Was tun, wenn man das Ende eines Helden erzählen muss, dessen selling point darin besteht, dass er sich aus garantiert jeder misslichen Situation hinaus lavieren kann? Der aus hermetisch abgeriegelten Räumen einen Ausgang findet, jeden Verfolger abhängt und sich durch einen beherzten Sprung von der Brücke nicht in den sicher geglaubten Tod, sondern nur ins nächste Abenteuer stürzt? Es bleibt doch kaum eine andere Möglichkeit, als ihn von innen heraus an sich selbst scheitern zu lassen.
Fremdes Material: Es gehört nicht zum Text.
(** An offset is entered, or the table is full or the offset too large. *)
Lemma wp_put_offset p d o (Q : unit -> query -> Prop) :
  domain_at db p = Ok d -> 0 < number d < zlength offs ->
  Q tt st ->
  (o <= MAX_COMPRESSION_OFFSET -> Q tt (upd q b (p :: dn) (<[Z.to_nat (number d) := o]> offs))) ->
  wp (query_put_dname_offset db p o) Q st.
Proof using.
  intros Hd Hn HQ1 HQ2. unfold query_put_dname_offset. eapply wp_domain_at; [done|].
  wp_step. apply wp_assert; [apply Z.ltb_lt; lia|]. wp_step; bool_simpl; [by wp_step|].
  do 2 wp_step. wp_step; [by wp_step|]. wp_step. apply wp_offset_put; [lia|].
  wp_step. by apply HQ2.
Qed.
End rules.

(** * Entering and removing offsets *)

(** [pushes P lo dn offs dn' offs']: the second table is the first with
    entries added, each for a number that had none, at offsets from [lo]. *)
Inductive pushes (db : namedb) (P : Z -> Z -> Prop) (lo : Z) (dn offs : list Z) :
    list Z -> list Z -> Prop :=
  | pushes_nil : pushes db P lo dn offs dn offs
  | pushes_cons p d o dn' offs' :
      pushes db P lo dn offs dn' offs' ->
      domain_at db p = Ok d -> 0 < number d < zlength offs -> zget offs' (number d) = 0 ->
      lo <= o <= MAX_COMPRESSION_OFFSET -> 0 < o -> P (number d) o ->
      pushes db P lo dn offs (p :: dn') (<[Z.to_nat (number d) := o]> offs').

Lemma pushes_length db P lo dn offs dn' offs' :
  pushes db P lo dn offs dn' offs' -> zlength offs' = zlength offs.
Proof using. induction 1; [done|]. unfold zlength in *. by rewrite length_insert. Qed.

Lemma pushes_mono db (P P' : Z -> Z -> Prop) lo lo' dn offs dn' offs' :
  (forall n o, P n o -> P' n o) -> lo' <= lo ->
  pushes db P lo dn offs dn' offs' -> pushes db P' lo' dn offs dn' offs'.
Proof using. intros HP Hlo. induction 1; econstructor; eauto; lia. Qed.

Lemma pushes_trans db P lo dn offs dn1 offs1 dn2 offs2 :
  pushes db P lo dn offs dn1 offs1 -> pushes db P lo dn1 offs1 dn2 offs2 ->
  pushes db P lo dn offs dn2 offs2.
Proof using.
  intros H1 H2. induction H2; [done|]. econstructor; eauto.
  by rewrite <-(pushes_length _ _ _ _ _ _ _ H1).
Qed.

Lemma zget_insert_ne l i j x : 0 <= i -> 0 <= j -> i <> j ->
  zget (<[Z.to_nat i := x]> l) j = zget l j.
Proof using. intros. unfold zget. by rewrite list_lookup_insert_ne by lia. Qed.

Lemma zget_insert_eq l i x : 0 <= i < zlength l -> zget (<[Z.to_nat i := x]> l) i = x.
Proof using. intros. by rewrite zget_insert, Z.eqb_refl by lia. Qed.

(** What the numbers of the table mean afterwards. *)
Lemma pushes_lookup db P lo dn offs dn' offs' n :
  pushes db P lo dn offs dn' offs' -> 0 <= n < zlength offs ->
  zget offs' n = zget offs n \/ (zget offs n = 0 /\ P n (zget offs' n) /\
    0 < zget offs' n <= MAX_COMPRESSION_OFFSET).
Proof using.
  intros Hp Hn. induction Hp as [|p d o dn' offs' Hp IH Hd Hnum Hz Hlo Ho HP]; [by left|].
  assert (Hl : zlength offs' = zlength offs) by (by eapply pushes_length).
  destruct (decide (n = number d)) as [->|Hne].
  - rewrite zget_insert_eq by lia. right. split_and!; [|done|lia|lia].
    destruct IH as [IH|(IH & _)]; [congruence|done].
  - by rewrite zget_insert_ne by lia.
Qed.

Lemma insert_back (l : list Z) n o : 0 <= n < zlength l -> zget l n = 0 ->
  <[Z.to_nat n := 0]> (<[Z.to_nat n := o]> l) = l.
Proof using.
  intros Hn Hz. rewrite list_insert_insert_eq. apply list_insert_id.
  rewrite zget_lookup by done. by rewrite Hz.
Qed.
Noch vor dem Intro von „Keine Zeit zu sterben“, seinem fünften und letzten Bond-Film, den Daniel Craig eigentlich schon gar nicht mehr drehen wollte, gibt es eine Szene, in der er seine Geliebte Madeleine Swann (Léa Seydoux) nach einem Vertrauensbruch in einen Zug setzt. Der fährt an und sie beginnt im sich beschleunigenden Waggon gegen die Fahrtrichtung zu rennen, sodass Bond, den sie von Tränenschleiern und einem wehen Herzen verschwommen durchs Fenster hinaus anfleht, auf der Stelle zu stehen scheint, während die Welt um ihn davonfliegt.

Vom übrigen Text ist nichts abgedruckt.